# Before Adding Gemma 4 to MonkeyCode, Run a Model Capability Contract

> Source: <https://dev.to/kongkong1/before-adding-gemma-4-to-monkeycode-run-a-model-capability-contract-4d07>
> Published: 2026-07-14 04:22:25+00:00

Gemma 4 is arriving in model catalogs with an unusually broad capability surface. Google's [official overview](https://ai.google.dev/gemma/docs/core), last updated July 8, 2026, lists five sizes, text and image input across the family, audio on selected variants, native system-role support, and 128K or 256K context windows depending on model size.

Those are model-family properties. They do **not** prove that a particular hosted endpoint, quantization, API adapter, or AI coding platform exposes every property correctly.

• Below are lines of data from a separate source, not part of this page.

(** X17. [main] of sqsattr leaves through [os.Exit], with status 1 and
    the one line of [check], exactly when the credentials cannot be
    had, and then nothing else is printed.  It panics only on an answer
    that carries no attribute and no error: if the service gives none
    such, [main] does not panic; and when it panics, the call before
    was one for an attribute of a queue the service gave, answered in
    that way, and what was printed is the lines of the queues before
    that queue and of the attributes asked of it before that one,
    nothing for the answer itself and nothing after.  In particular,
    when the first queue is given and the first answer about it is of
    that kind, [main] panics having printed nothing. *)
Theorem main_exit_and_panic queues attrs :
  (forall status out,
      Sqsattr.main service queues attrs = Sqsattr.Exited status out
      <-> exists err, Sqsattr.GetAuth service = Failed err
                      /\ status = 1 /\ out = [Sqsattr.Error err])
  /\ ((forall n q an, Sqsattr.GetQueueAttributes service n q an <> Got []) ->
      forall calls out, Sqsattr.main service queues attrs <> Sqsattr.Panicked calls out)
  /\ (forall calls out,
         Sqsattr.main service queues attrs = Sqsattr.Panicked calls out ->
         exists before qn after chunks c q asked an later lines,
           queues = before ++ qn :: after
           /\ Forall2 (lines_of_queue attrs) before chunks
           /\ Sqsattr.GetQueue service c qn = Got q
           /\ attrs = asked ++ an :: later
           /\ Forall2 (line_of_attribute qn) asked lines
           /\ out = List.concat chunks ++ lines
           /\ (0 < calls)%nat
           /\ Sqsattr.GetQueueAttributes service (calls - 1) q an = Got [])
  /\ (forall u qn rest q an others,
         Sqsattr.GetAuth service = Got u ->
         queues = qn :: rest -> attrs = an :: others ->
         Sqsattr.GetQueue service 0 qn = Got q ->
         Sqsattr.GetQueueAttributes service 1 q an = Got [] ->
         Sqsattr.main service queues attrs = Sqsattr.Panicked 2 []).
Proof.
  unfold Sqsattr.main. split; [ | split; [ | split]].
  - intros status out. destruct (Sqsattr.GetAuth service) as [u | err].
    + split; [intros H | intros (err & H & _); discriminate].
      exfalso. exact (queues_loop_not_exited _ _ _ _ _ _ H).
    + split.
      * intros [= <- <-]. exists err. auto.
      * intros (err' & [= <-] & -> & ->). reflexivity.
  - intros Hne calls out. destruct (Sqsattr.GetAuth service); [ | discriminate].
    apply queues_loop_no_panic, Hne.
  - intros calls out. destruct (Sqsattr.GetAuth service); [ | discriminate].
    intros H. exact (queues_loop_panicked attrs _ _ _ _ _ H).
  - intros u qn rest q an others -> -> -> Hq Ha. cbn. rewrite Hq. cbn. rewrite Ha.
    reflexivity.
Qed.

End SqsattrFacts.

Lemma main_prints_every_queue_witness :
  Sqsattr.run sample_service "jobs,nope,mail" "Size,Age"
  = Sqsattr.Done 7
      [Sqsattr.Attribute "jobs" "Size" "7"; Sqsattr.Attribute "jobs" "Age" "7";
       Sqsattr.QueueError "nope" "no such queue";
       Sqsattr.Attribute "mail" "Size" "7"; Sqsattr.Attribute "mail" "Age" "7"]%string
  /\ exists chunks,
       Forall2 (lines_of_queue ["Size"; "Age"]%string) ["jobs"; "nope"; "mail"]%string chunks
       /\ List.length (List.concat chunks) = 5%nat.
Proof.
  assert (H : Sqsattr.run sample_service "jobs,nope,mail" "Size,Age"
              = Sqsattr.Done 7
                  [Sqsattr.Attribute "jobs" "Size" "7"; Sqsattr.Attribute "jobs" "Age" "7";
                   Sqsattr.QueueError "nope" "no such queue";
                   Sqsattr.Attribute "mail" "Size" "7";
                   Sqsattr.Attribute "mail" "Age" "7"]%string) by reflexivity.
  split; [exact H | ].
  destruct (main_prints_every_queue sample_service _ _ _ _ H) as (chunks & Hout & Hall & _).
  exists chunks. split; [exact Hall | ]. rewrite <- Hout. reflexivity.
Defined.

Lemma main_exit_and_panic_witness :
  Sqsattr.run empty_service "jobs" Sqsattr.defattr = Sqsattr.Panicked 2 []
  /\ Sqsattr.run ageless_service "nope,jobs,mail" "Size,Age"
     = Sqsattr.Panicked 4 [Sqsattr.QueueError "nope" "no such queue";
                           Sqsattr.Attribute "jobs" "Size" "7"]%string
  /\ exists before qn after,
       ["nope"; "jobs"; "mail"]%string = before ++ qn :: after
       /\ Sqsattr.GetQueueAttributes ageless_service 3 qn "Age" = Got [].
Proof.
  destruct (main_exit_and_panic empty_service (Sqsattr.Split "jobs")
              (Sqsattr.Split Sqsattr.defattr)) as (_ & _ & _ & Hfirst).
  assert (Hrun : Sqsattr.main ageless_service (Sqsattr.Split "nope,jobs,mail")
                   (Sqsattr.Split "Size,Age")
                 = Sqsattr.Panicked 4 [Sqsattr.QueueError "nope" "no such queue";
                                       Sqsattr.Attribute "jobs" "Size" "7"]%string)
    by reflexivity.
  destruct (main_exit_and_panic ageless_service (Sqsattr.Split "nope,jobs,mail")
              (Sqsattr.Split "Size,Age")) as (_ & _ & Hpanic & _).
  split; [ | split; [exact Hrun | ]].
  - apply (Hfirst tt "jobs"%string [] "jobs"%string Sqsattr.defattr []); reflexivity.
  - destruct (Hpanic _ _ Hrun)
      as (before & qn & after & chunks & c & q & asked & an & later & lines
          & Hqueues & _ & _ & _ & _ & _ & _ & _).
    exists before, qn, after. split; [exact Hqueues | reflexivity].
Defined.

(* ------------------------------------------------------------------ *)
(** * From the flags to the queue *)

Lemma init_ready_globals {Svc Queue : Type} (S : Startup.Services Svc Queue) f g :
  Startup.init S (Startup.Parsed f) = Startup.Ready g ->
  Startup.g_count g = Startup.count f
  /\ Startup.g_serialMode g = Startup.serialMode f.
Proof.
  unfold Startup.init.
  destruct (Startup.EnvAuth S); [ | discriminate].
  destruct (_ || _)%bool; [discriminate | ].
  destruct (_ && _)%bool; [discriminate | ].
  destruct (if negb _ then _ else _); [ | discriminate].
  destruct (Startup.NewFrom S _ _ _); [ | discriminate].
  destruct (Startup.GetQueue S _ _); [ | discriminate].
  intros [= <-]. split; reflexivity.
Qed.

Lemma streamed_bodies E w :
  streamed E w ->
  Forall (fun m => Body m = (MessageId m ++ " " ++ msgBodyTmpl E)%string) (stream w).
Proof.
  unfold streamed. intros ->. apply Forall_forall. intros m Hm.
  apply in_map_iff in Hm. destruct Hm as (k & <- & _). apply message_at_body.
Qed.

Lemma worker_runs_bodies (envs : Z -> Env) fuel tmpl :
  (forall i, msgBodyTmpl (envs i) = tmpl) ->
  forall units finals,
    Forall (fun u => 0 <= snd u <= GoInt.int_max) units ->
    worker_runs envs fuel units finals ->
    List.length finals = List.length units
    /\ Forall (fun w => Forall (fun m => Body m = (MessageId m ++ " " ++ tmpl)%string)
                               (stream w))
              (map snd finals).
Proof.
  intros Htmpl units finals Hq Hruns.
  induction Hruns as [|u f units finals Hrun _ IH]; [split; [reflexivity | constructor] | ].
  inversion Hq as [|? ? Hu Hrest]; subst.
  destruct (IH Hrest) as (Hlen & Hall).
  destruct (fillSection_final _ _ _ _ _ _ Hu Hrun) as (_ & _ & _ & _ & _ & Hst).
  cbn [List.length map]. split; [congruence | ].
  constructor; [ | exact Hall].
  rewrite <- (Htmpl (fst u)). apply streamed_bodies, Hst.
Qed.

(** X18. From the flags to the queue.  When [init] has returned and the
    count of [-c] is between 0 and [float_exact_max], [main] has a run in
    the mode [-serial] chooses, and every run hands the queue, over the
    threads that call it, exactly as many messages as [-c] says: from
    one thread in serial mode, from one worker per started thousand
    otherwise.  With the template that [init] left, the body of each of
    these messages is its identifier, a space and that template. *)
Theorem main_sends_what_the_flags_ask {Svc Queue : Type}
  (S : Startup.Services Svc Queue) (f : Startup.Flags) (g : Startup.Globals Queue)
  (envs : Z -> Env) (fuel : nat) :
  Startup.init S (Startup.Parsed f) = Startup.Ready g ->
  0 <= Startup.count f <= float_exact_max ->
  (forall i, msgBodyTmpl (envs i) = Startup.g_msgBodyTmpl g) ->
  batches_needed (if Startup.serialMode f then Startup.count f
                  else Z.min interval (Startup.count f)) <= Z.of_nat fuel ->
  (exists worlds, main_run envs fuel g worlds)
  /\ forall worlds,
       main_run envs fuel g worlds ->
       sum (map submitted worlds) = Startup.count f
       /\ List.length worlds
          = (if Startup.serialMode f then 1%nat
             else Z.to_nat (ceil_div (Startup.count f) interval))
       /\ Forall (fun w =>
                    Forall (fun m => Body m = (MessageId m ++ " "
                                               ++ Startup.g_msgBodyTmpl g)%string)
                           (stream w))
                 worlds.
Proof.
  intros Hinit Hc Htmpl Hfuel.
  destruct (init_ready_globals S f g Hinit) as (Hcount & Hmode).
  pose proof (float_exact_in_range _ (proj2 Hc)) as Hmax.
  destruct (Startup.serialMode f) eqn:Hserial.
  - destruct (fillSerially_returns (envs 0) fuel (Startup.count f) ltac:(lia) Hfuel)
      as (w & Hrun & Hb & _ & _ & Hst & _).
    split.
    + exists [w]. apply (Main_serial envs fuel g 0 w); [exact Hmode | ].
      rewrite Hcount. exact Hrun.
    + intros worlds Hmain. destruct Hmain as [left w' _ Hrun' | finals out Hm _];
        [ | congruence].
      rewrite Hcount, Hrun in Hrun'. injection Hrun' as _ <-.
      cbn [map sum fold_right List.length]. unfold submitted.
      rewrite Hb, serial_sizes_sum by lia.
      split; [lia | ]. split; [reflexivity | ].
      constructor; [ | constructor].
      rewrite <- (Htmpl 0). apply streamed_bodies, Hst.
  - split.
    + destruct (fillConcurrent_run_exists envs fuel (Startup.count f) Hc Hfuel)
        as (finals & _ & Hrun).
      exists (map snd finals).
      apply (Main_concurrent envs fuel g finals (collect (map fst finals) 0 w0));
        [exact Hmode | ].
      rewrite Hcount. apply Hrun, Permutation_refl.
    + intros worlds Hmain. destruct Hmain as [left w' Hm _ | finals out _ Hrun];
        [congruence | ].
      rewrite Hcount in Hrun.
      destruct (fillConcurrent_run_spec envs fuel _ finals out Hc Hrun)
        as (w & _ & _ & _ & _ & Hsub & _).
      rewrite map_map. split; [exact Hsub | ].
      destruct Hrun as [finals received Hruns _].
      destruct (worker_runs_bodies envs fuel _ Htmpl _ _
                  (spawn_in_range _ Hc) Hruns) as (Hlen & Hall).
      split; [ | exact Hall].
      rewrite length_map, Hlen, (spawn_spec _ Hc), length_map, Zrange_length.
      reflexivity.
Qed.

That distinction matters when adding a model to [MonkeyCode](https://github.com/chaitin/MonkeyCode), an AGPL-3.0 open-source AI development platform for teams. Its public repository describes managed server-side development environments, AI model and task management, project requirements, online use, native mobile clients, and private deployment.

This article reviews MonkeyCode at commit [ c58bcd4](https://github.com/chaitin/MonkeyCode/tree/c58bcd4dd4b7031f469a1271f276d22550b8f523) and builds the missing second gate: a reusable model capability contract.

It is a source review and test harness, **not** a Gemma 4 benchmark or a claim that MonkeyCode currently ships a verified Gemma 4 integration. I validated the harness against a local OpenAI-compatible fixture, not a live Gemma 4 endpoint.

MonkeyCode is relevant here because model choice is a first-class platform concern rather than a hard-coded SDK call.

At the reviewed commit, its [model configuration contract](https://github.com/chaitin/MonkeyCode/blob/c58bcd4dd4b7031f469a1271f276d22550b8f523/backend/domain/model.go#L198-L213) records:

The add-model flow then performs a health check before saving. That is the right first gate: reject a bad URL, credential, model ID, or protocol choice early.

The important limitation is explicit in [the health-check source](https://github.com/chaitin/MonkeyCode/blob/c58bcd4dd4b7031f469a1271f276d22550b8f523/backend/pkg/llm/check.go#L34-L36): it checks API reachability, authentication, and model existence, not answer content. For an OpenAI Chat endpoint, it sends `hi`

with `max_tokens: 1`

and accepts a non-error response.

That proves transport health. A coding agent needs more.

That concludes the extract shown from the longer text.